--- Dataset records Enclosed Below ---

(* ===== verification/Eviction.v ===== *)
(** LRU eviction (l1/eviction.py): the recency order kept by [LRUPolicy] as a
    listener of the manager, victim selection, and one round of the
    [EvictionController] thread. *)
From S2P Require Import Prelude PyFloat Protocol Memory L1Manager.
Local Open Scope py_scope.
Local Open Scope Z_scope.

Definition WATERMARK : float := f_0_8.
Definition EVICTION_RATIO : float := f_0_2.

(** [LRUPolicy.order]: the keys of the [OrderedDict], coldest first. *)
Notation lru_order := (list ChunkKey) (only parsing).

(** [self.order[key] = None; self.order.move_to_end(key)] *)
Definition lru_touch_one (order : lru_order) (key : ChunkKey) : lru_order :=
  os_move_to_end key (os_add key order).

(** [on_created], also bound as [on_touched]. *)
Definition lru_on_created (keys : list ChunkKey) (order : lru_order) : lru_order :=
  foldl lru_touch_one order (reverse keys).

Definition lru_on_removed (keys : list ChunkKey) (order : lru_order) : lru_order :=
  foldl (fun order key => os_del key order) order keys.

(** [on_write_finished] is inherited from [Listener] and does nothing. *)
Definition lru_dispatch (ev : event) (keys : list ChunkKey) (order : lru_order) : lru_order :=
  match ev with
  | on_created => lru_on_created keys order
  | on_touched => lru_on_created keys order
  | on_write_finished => order
  | on_removed => lru_on_removed keys order
  end.

(** [max(1, int(len(self.order) * ratio))] *)
Definition victim_target (n : Z) (ratio : float) : res Z :=
  let? t := float_trunc (fmul (float_of_int n) ratio) in
  Ok (Z.max 1 t).

(** The scan of [get_victims]: stop at the target, keep eligible keys. *)
Fixpoint pick_victims (target : Z) (eligible : ChunkKey -> bool)
    (victims : list ChunkKey) (order : lru_order) : list ChunkKey :=
  match order with
  | [] => victims
  | key :: order' =>
      if target <=? Zlen victims then victims
      else pick_victims target eligible
             (if eligible key then victims ++ [key] else victims) order'
  end.

Definition get_victims (ratio : float) (eligible : ChunkKey -> bool) (order : lru_order)
    : res (list ChunkKey) :=
  let? target := victim_target (Zlen order) ratio in
  Ok (pick_victims target eligible [] order).

(** [used / total < WATERMARK] *)
Definition below_watermark (usage : Z * Z) : res bool :=
  let? r := int_truediv usage.1 usage.2 in
  Ok (flt r WATERMARK).

Section controller.
Context {R O : Type} `{!Listener R O}.
(** The policy object the controller shares with the listener list. *)
Context (policy_of : O -> lru_order).

(** One iteration of [EvictionController.run] after the sleep. *)
Definition evict_round : M (L1 R O) nat :=
  let* usage := l1_usage in
  let* below := lift_res (below_watermark usage) in
  if below then ret 0%nat
  else
    let* s := get in
    let* victims :=
      lift_res (get_victims EVICTION_RATIO (is_evictable s) (policy_of (observers s))) in
    delete_keys victims false.
End controller.

(** ** The recency order *)

Lemma elem_of_lru_touch_one order key k :
  k ∈ lru_touch_one order key <-> k = key \/ k ∈ order.
Proof. unfold lru_touch_one. rewrite elem_of_os_move_to_end, elem_of_os_add. naive_solver. Qed.

Lemma elem_of_lru_on_created keys order k :
  k ∈ lru_on_created keys order <-> k ∈ keys \/ k ∈ order.
Proof.
  unfold lru_on_created. rewrite <- (elem_of_reverse k keys). generalize (reverse keys) as l.
  intros l. revert order. induction l as [|key l IH]; intros order; simpl; [set_solver|].
  rewrite IH, elem_of_lru_touch_one. set_solver.
Qed.

Lemma elem_of_lru_on_removed keys order k :
  k ∈ lru_on_removed keys order <-> k ∉ keys /\ k ∈ order.
Proof.
  unfold lru_on_removed. revert order. induction keys as [|key keys IH]; intros order; simpl.
  { set_solver. }
  rewrite IH, elem_of_os_del. set_solver.
Qed.

Lemma NoDup_lru_dispatch ev keys order : NoDup order -> NoDup (lru_dispatch ev keys order).
Proof.
  assert (forall l order, NoDup order -> NoDup (foldl lru_touch_one order l)) as Ht.
  { induction l as [|k l IH]; intros o Ho; [done|]. apply IH. by apply NoDup_os_move_to_end, NoDup_os_add. }
  intros Ho. destruct ev; simpl; [by apply Ht|done|by apply Ht|].
  unfold lru_on_removed. revert order Ho. induction keys as [|k keys IH]; intros order Ho; [done|].
  simpl. by apply IH, NoDup_os_del.
Qed.

(** Touching a batch moves it to the hot end, its last key coldest. *)
Lemma lru_on_created_order keys order :
  NoDup keys ->
  lru_on_created keys order = filter (fun k => k ∉ keys) order ++ reverse keys.
Proof.
  intros Hnd. unfold lru_on_created.
  replace (filter (fun k => k ∉ keys) order) with (filter (fun k => k ∉ reverse keys) order).
  2: { clear. induction order as [|k o IH]; [done|]. rewrite !filter_cons, IH.
       do 2 case_decide; rewrite elem_of_reverse in *; done || by exfalso. }
  rewrite <- (reverse_Permutation keys) in Hnd. revert Hnd. generalize (reverse keys) as l. intros l.
  induction l as [|key l IH] using rev_ind; intros Hnd.
  { simpl. rewrite app_nil_r. induction order as [|k o IH]; [done|].
    rewrite filter_cons_True by apply not_elem_of_nil. by f_equal. }
  apply NoDup_app in Hnd as (Hl & Hdis & _). rewrite foldl_snoc, IH by done.
  unfold lru_touch_one, os_move_to_end.
  assert (forall x : lru_order, os_del key (os_add key x) = os_del key x) as Hda.
  { intros x. unfold os_add. case_decide; [done|]. rewrite os_del_app. unfold os_del at 2.
    rewrite filter_cons_False, filter_nil by naive_solver. apply app_nil_r. }
  rewrite Hda, os_del_app, (os_del_notin key l) by (intros Hk; by apply (Hdis key); set_solver).
  rewrite <- app_assoc. f_equal. unfold os_del. rewrite list_filter_filter.
  clear. induction order as [|k o IH]; [done|]. rewrite !filter_cons, IH.
  do 2 case_decide; set_solver.
Qed.

(** ** Victims *)

Lemma pick_victims_spec target eligible order :
  0 <= target ->
  pick_victims target eligible [] order
    = take (Z.to_nat target) (filter (fun k => eligible k = true) order).
Proof.
  intros Ht. enough (forall vs, Zlen vs <= target ->
    pick_victims target eligible vs order
      = vs ++ take (Z.to_nat target - length vs) (filter (fun k => eligible k = true) order)) as Hg.
  { rewrite Hg by done. simpl. by rewrite Nat.sub_0_r. }
  induction order as [|k order IH]; intros vs Hvs; simpl.
  { by rewrite filter_nil, take_nil, app_nil_r. }
  destruct (Z.leb_spec target (Zlen vs)) as [Hge|Hlt].
  - unfold Zlen in *. replace (Z.to_nat target - length vs)%nat with 0%nat by lia.
    by rewrite take_0, app_nil_r.
  - rewrite filter_cons. destruct (eligible k) eqn:Ee.
    + rewrite decide_True by done. unfold Zlen in *.
      rewrite IH by (rewrite length_app; simpl; lia). rewrite length_app. simpl.
      replace (Z.to_nat target - length vs)%nat
        with (S (Z.to_nat target - (length vs + 1)))%nat by lia.
      by rewrite <- app_assoc.
    + rewrite decide_False by congruence. by apply IH.
Qed.

Lemma get_victims_subset ratio eligible order vs :
  get_victims ratio eligible order = Ok vs -> NoDup order ->
  NoDup vs /\ forall k, k ∈ vs -> k ∈ order /\ eligible k = true.
Proof.
  unfold get_victims, victim_target. destruct (float_trunc _) as [t|]; [|done]. simpl.
  intros [= <-] Hnd. rewrite pick_victims_spec by lia. split.
  - by apply NoDup_take, NoDup_filter.
  - intros k Hk. apply elem_of_take in Hk as (i & Hi & _).
    apply list_elem_of_lookup_2, list_elem_of_filter in Hi. naive_solver.
Qed.

(** ** The size of a batch: a fifth of the tracked chunks, at least one

    Checked by evaluating the float product for every table size below 2048. *)

Definition lru_bound : Z := 2048.

Lemma victim_targets_fifth :
  forallb (fun n => match victim_target n EVICTION_RATIO with
                    | Ok t => t =? Z.max 1 (n / 5) | Raise _ => false end)
          (seqZ 0 lru_bound) = true.
Proof. vm_compute. reflexivity. Qed.

Lemma victim_target_fifth n :
  0 <= n < lru_bound -> victim_target n EVICTION_RATIO = Ok (Z.max 1 (n / 5)).
Proof.
  intros Hn. pose proof victim_targets_fifth as Hall. rewrite forallb_Forall, Forall_forall in Hall.
  specialize (Hall n). rewrite elem_of_seqZ in Hall. specialize (Hall ltac:(lia)).
  destruct (victim_target n EVICTION_RATIO) as [t|]; [|done]. f_equal. by apply Z.eqb_eq.
Qed.

Lemma get_victims_fifth eligible order :
  Zlen order < lru_bound ->
  get_victims EVICTION_RATIO eligible order
    = Ok (take ((length order / 5) `max` 1) (filter (fun k => eligible k = true) order)).
Proof.
  intros Hn. unfold get_victims.
  rewrite victim_target_fifth by (pose proof (Zlen_nonneg order); lia). simpl. f_equal.
  rewrite pick_victims_spec by lia. f_equal.
  rewrite Z2Nat.inj_max. unfold Zlen. rewrite Z2Nat.inj_div by lia. rewrite Nat2Z.id.
  apply Nat.max_comm.
Qed.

--- End of Enclosed Dataset records ---

**Work to complete**
Look above for the line containing "NoDup keys ->" and the line containing "do 2 case_decide; rewrite". Transcribe both, with the lines between them, exactly.

**Exercise result**
  NoDup keys ->
  lru_on_created keys order = filter (fun k => k ∉ keys) order ++ reverse keys.
Proof.
  intros Hnd. unfold lru_on_created.
  replace (filter (fun k => k ∉ keys) order) with (filter (fun k => k ∉ reverse keys) order).
  2: { clear. induction order as [|k o IH]; [done|]. rewrite !filter_cons, IH.
       do 2 case_decide; rewrite elem_of_reverse in *; done || by exfalso. }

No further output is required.